Reductive Cartan geometry

(see also reductive Klein geometry)

A Cartan geometry $P$ of type $(G,H)$ on $M$ is called reductive if the Lie algebra $\mathfrak{g}$ seen as a $Ad(H)$-module (see this) can be decomposed

$$ \mathfrak{g}=\mathfrak{h}\oplus\mathfrak{p}, $$

with $\mathfrak g$ and $\mathfrak h$ being the corresponding Lie algebras.

Interpretation

Let's denote $M=P/H$. In a reductive Cartan geometry we can identify $T_{\pi(p)}M$ with a subspace of $\mathfrak g$ complementary to $\mathfrak h$ and invariant under the adjoint action of $H$. So we have a kind of "horizontal" direction. Let's see.
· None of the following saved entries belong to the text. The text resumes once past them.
Lemma unbroken_text_is_one_paragraph_witness :
  descriptionParagraphs Command_doc
    = [join nl (_justifyLines
                  (map strip
                     [txt "A light wrapper for argparse commands that tries to reduce a bit of the";
                      txt "    duck typing and feature set to keep it basic and a bit more structured"])
                  80)]
  /\ docHelp Command_doc = Some (docDescription Command_doc).
Proof.
  apply (unbroken_text_is_one_paragraph
           [txt "A light wrapper for argparse commands that tries to reduce a bit of the";
            txt "    duck typing and feature set to keep it basic and a bit more structured"]
           [txt "    "]).
  - apply (bool_decide_unpack _). vm_compute. exact I.
  - discriminate.
  - repeat constructor; vm_compute; discriminate.
  - repeat constructor.
Defined.

(** ** The width of the lines *)

Lemma fill_line_concat (width : nat) (chunks cur_line : list text) (cur_len : nat) :
  (length (concat (fill_line width cur_line cur_len chunks).1.1) + cur_len
   = length (concat cur_line) + (fill_line width cur_line cur_len chunks).1.2)%nat.
Proof.
  revert cur_line cur_len. induction chunks as [| c chunks IH]; intros cur_line cur_len;
    cbn [fill_line]; [cbn; lia |].
  destruct (cur_len + length c <=? width)%nat; [| cbn; lia].
  specialize (IH (cur_line ++ [c]) (cur_len + length c)%nat).
  rewrite concat_app, length_app in IH. cbn [concat] in IH. rewrite app_nil_r in IH. lia.
Qed.

Lemma length_concat_removelast (l : list text) :
  (length (concat (removelast l)) <= length (concat l))%nat.
Proof.
  induction l as [| x l IH]; [cbn; lia |].
  destruct l as [| y l]; [cbn; lia |].
  change (removelast (x :: y :: l)) with (x :: removelast (y :: l)).
  rewrite !concat_cons, !length_app in *. lia.
Qed.

Lemma length_concat_drop_last_blank (l : list text) :
  (length (concat (drop_last_blank l)) <= length (concat l))%nat.
Proof.
  unfold drop_last_blank. destruct (last l) as [c |]; [| lia].
  destruct (blank c); [apply length_concat_removelast | lia].
Qed.

(** One turn of the loop adds a line of at most 80 characters, if any. *)
Lemma wrap_line_width (chunks lines : list text) :
  Forall (fun l => (length l <= 80)%nat) lines ->
  Forall (fun l => (length l <= 80)%nat) (wrap_line 80 chunks lines).2.
Proof.
  intros Hlines. unfold wrap_line.
  set (chunks1 := match chunks, lines with
                  | c :: rest, _ :: _ => if blank c then rest else chunks
                  | _, _ => chunks
                  end).
  destruct (fill_line_spec 80 chunks1 [] 0) as (taken & _ & _ & Hfit & _).
  specialize (Hfit ltac:(lia)).
  pose proof (fill_line_concat 80 chunks1 [] 0) as Hcat.
  destruct (fill_line 80 [] 0 chunks1) as [[cur_line cur_len] chunks2].
  cbn [fst snd concat length] in Hfit, Hcat.
  assert (Hgoal : forall (cur_line' chunks3 : list text),
             (length (concat cur_line') <= 80)%nat ->
             Forall (fun l => (length l <= 80)%nat)
               (match drop_last_blank cur_line' with
                | [] => (chunks3, lines)
                | _ :: _ => (chunks3, lines ++ [concat (drop_last_blank cur_line')])
                end).2).
  { intros cl ch Hlen. pose proof (length_concat_drop_last_blank cl) as Hdrop.
    destruct (drop_last_blank cl); cbn [snd]; [exact Hlines |].
    apply Forall_app; split; [exact Hlines |]. constructor; [lia | constructor]. }
  destruct chunks2 as [| c rest]; [apply Hgoal; lia |].
  destruct (80 <? length c)%nat eqn:Hlong; [| apply Hgoal; lia].
  apply Nat.ltb_lt in Hlong.
  destruct (_handle_long_word_split c cur_len 80) as (stop & -> & Hroom & _);
    [lia | exact Hfit | exact Hlong |].
  apply Hgoal. rewrite concat_app, length_app. cbn [concat]. rewrite app_nil_r.
  rewrite length_take. lia.
Qed.

Lemma wrap_loop_width (fuel : nat) (chunks lines : list text) :
  Forall (fun l => (length l <= 80)%nat) lines ->
  Forall (fun l => (length l <= 80)%nat) (wrap_loop fuel 80 chunks lines).
Proof.
  revert chunks lines. induction fuel as [| fuel IH]; intros chunks lines Hlines.
  - destruct chunks; exact Hlines.
  - destruct chunks as [| c chunks]; [exact Hlines |]. cbn [wrap_loop].
    pose proof (wrap_line_width (c :: chunks) lines Hlines) as Hstep.
    destruct (wrap_line 80 (c :: chunks) lines) as [chunks' lines'].
    apply IH. exact Hstep.
Qed.

(** X13: the lines [_justifyLines] returns are at most 80 characters
    long, whatever the lines it is given and whatever [columns] is. *)
Theorem justified_lines_fit (lines : list text) (columns : nat) :
  Forall (fun l => (length l <= 80)%nat) (_justifyLines lines columns).
Proof.
  unfold _justifyLines, wrap, _wrap_chunks. apply wrap_loop_width. constructor.
Qed.

(** ** The lines of the description *)

Lemma munge_no_newline (s : text) : Forall (fun c => c <> newline) (_munge_whitespace s).
Proof.
  unfold _munge_whitespace. apply Forall_map, Forall_forall. intros c _. cbn beta.
  destruct (tw_whitespace c) eqn:Hc; [discriminate |].
  intros ->. vm_compute in Hc. discriminate Hc.
Qed.

Lemma Forall_removelast {A} (Q : A -> Prop) (l : list A) :
  Forall Q l -> Forall Q (removelast l).
Proof.
  induction 1 as [| x l Hx Hl IH]; [constructor |].
  destruct l as [| y l]; [constructor |].
  change (removelast (x :: y :: l)) with (x :: removelast (y :: l)).
  constructor; assumption.
Qed.

Lemma Forall_drop_last_blank (Q : text -> Prop) (l : list text) :
  Forall Q l -> Forall Q (drop_last_blank l).
Proof.
  intros H. unfold drop_last_blank. destruct (last l) as [c |]; [| exact H].
  destruct (blank c); [apply Forall_removelast, H | exact H].
Qed.

Lemma _handle_long_word_shape (chunk : text) (cur_len width : nat) :
  exists stop, _handle_long_word chunk cur_len width = (take stop chunk, drop stop chunk).
Proof. unfold _handle_long_word. eexists. reflexivity. Qed.

Section Characters.

Variable P : ascii -> Prop.

(** One turn of the loop makes its line of characters of the chunks. *)
Lemma wrap_line_chars (chunks lines : list text) :
  Forall (Forall P) chunks -> Forall (Forall P) lines ->
  Forall (Forall P) (wrap_line 80 chunks lines).1
  /\ Forall (Forall P) (wrap_line 80 chunks lines).2.
Proof.
  intros Hchunks Hlines. unfold wrap_line.
  assert (H1 : Forall (Forall P)
                 (match chunks, lines with
                  | c :: rest, _ :: _ => if blank c then rest else chunks
                  | _, _ => chunks
                  end)).
  { destruct chunks as [| c rest]; [constructor |].
    destruct lines; [exact Hchunks |].
    destruct (blank c); [| exact Hchunks].
    apply Forall_cons in Hchunks as [_ H]. exact H. }
  revert H1. generalize (match chunks, lines with
                         | c :: rest, _ :: _ => if blank c then rest else chunks
                         | _, _ => chunks
                         end) as chunks1.
  intros chunks1 H1.
  destruct (fill_line_taken 80 chunks1 [] 0) as (taken & Hsplit & Hline).
  destruct (fill_line 80 [] 0 chunks1) as [[cur_line cur_len] chunks2].
  cbn [fst snd app] in Hsplit, Hline. subst cur_line.
  rewrite Hsplit in H1. apply Forall_app in H1 as [Htaken H2].
  assert (Hgoal : forall (cur_line' chunks3 : list text),
             Forall (Forall P) cur_line' -> Forall (Forall P) chunks3 ->
             Forall (Forall P)
               (match drop_last_blank cur_line' with
                | [] => (chunks3, lines)
                | _ :: _ => (chunks3, lines ++ [concat (drop_last_blank cur_line')])
                end).1
             /\ Forall (Forall P)
                  (match drop_last_blank cur_line' with
                   | [] => (chunks3, lines)
                   | _ :: _ => (chunks3, lines ++ [concat (drop_last_blank cur_line')])
                   end).2).
  { intros cl ch Hcl Hch.
    pose proof (Forall_drop_last_blank _ cl Hcl) as Hdrop.
    destruct (drop_last_blank cl) as [| x l] eqn:Hd; cbn [fst snd];
      (split; [exact Hch |]); [exact Hlines |].
    apply Forall_app; split; [exact Hlines |].
    constructor; [| constructor]. apply Forall_concat. exact Hdrop. }
  destruct chunks2 as [| c rest]; [apply Hgoal; assumption |].
  destruct (80 <? length c)%nat; [| apply Hgoal; assumption].
  apply Forall_cons in H2 as [Hc Hrest].
  destruct (_handle_long_word_shape c cur_len 80) as (stop & ->).
  apply Hgoal.
  - apply Forall_app; split; [exact Htaken |].
    constructor; [apply Forall_take, Hc | constructor].
  - constructor; [apply Forall_drop, Hc | exact Hrest].
Qed.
You can fix a choice of $\mathfrak p$ and you get a projection $f:\mathfrak g \to \mathfrak h$. This way, the Cartan connection (or the MC form, if we are in a Klein geometry) can be split

$$ A=(f+id-f)A=A_{\mathfrak h}+A_{\mathfrak p} $$

The 1-form $\omega=A_{\mathfrak h}$ is the 1-form of a principal connection on a principal bundle, and $\ker(A_{\mathfrak h})$ describe the horizontal subspaces. The map $d\pi_p:\ker(A_{\mathfrak h})\to T_{\pi(p)}M$ is a isomorphism, since it is surjective, and dimensions agree. Observe that if $V\in V_p P$ then $A_p(V)=\omega_p(V)$.

Personal belief

Conversely, given a Cartan geometry and a principal connection on its principal bundle such that $A_p(V)=\omega_p(V)$ we can define a projection $f:\mathfrak g \to \mathfrak h$ given by

$$ f:\mathfrak g \stackrel{A_e{-1}}{\longrightarrow} T_e P \stackrel{\omega_e}{\longrightarrow} \mathfrak h $$

and then $\mathfrak g=\mbox{im}(f)\oplus \ker f=\mathfrak h \oplus \mathfrak p$, since the short exact sequence

$$ 0 \longrightarrow \mathfrak h \stackrel{i}{\longrightarrow} \mathfrak g \stackrel{}{\longrightarrow} \mathfrak g/\mathfrak h \longrightarrow 0 $$

split. I think it can be proved that $\mathfrak p$ is a $Ad(H)$-module and that $f$ is well-defined, i.e., independent of $p\in P$. See my own question in MO.

$\blacksquare$

In any case, if we have a reductive Cartan geometry, we have a isomorphism between $T_{\pi(p)}M$ and $\mathfrak p$:

$$ T_{\pi(p)}(P/H) \stackrel{d\pi_p^{-1}}{\longrightarrow}\ker(A_{\mathfrak h})\stackrel{A_{\mathfrak p}}{\longrightarrow} \mathfrak p $$

This means that reductive Cartan geometries are geometries in which a little displacement on the base manifold from $x:=\pi(p)\in M$ to a nearby point $x'\in M$ corresponds to a canonical element $v\in \mathfrak p \subset \mathfrak g$. A kind of "canonical translation" or transvection (see "Symmetric Space Cartan Connections and Gravity in Three and Four Dimensions" by Derek Wise page 3). That is, we obtain a one-parameter subgroup of the group of $G$ of privileged transformations of the geometry, associated to this little displacement. This is in total analogy with what happens in the case of affine space and usual translations. ^6297a6

Conversely, given a Klein geometry in which there is an isomorphism from $T_{\pi(p)}M$ to a subspace $\mathfrak p$ of $\mathfrak g$ then the short exact sequence

$$ 0 \longrightarrow \mathfrak h \stackrel{i}{\longrightarrow} \mathfrak g \stackrel{d\pi_e}{\longrightarrow} T_{\pi(e)} M \longrightarrow 0 $$

splits, and $\mathfrak g=\mathfrak h \oplus \mathfrak p$. Of course, several properties have to be checked...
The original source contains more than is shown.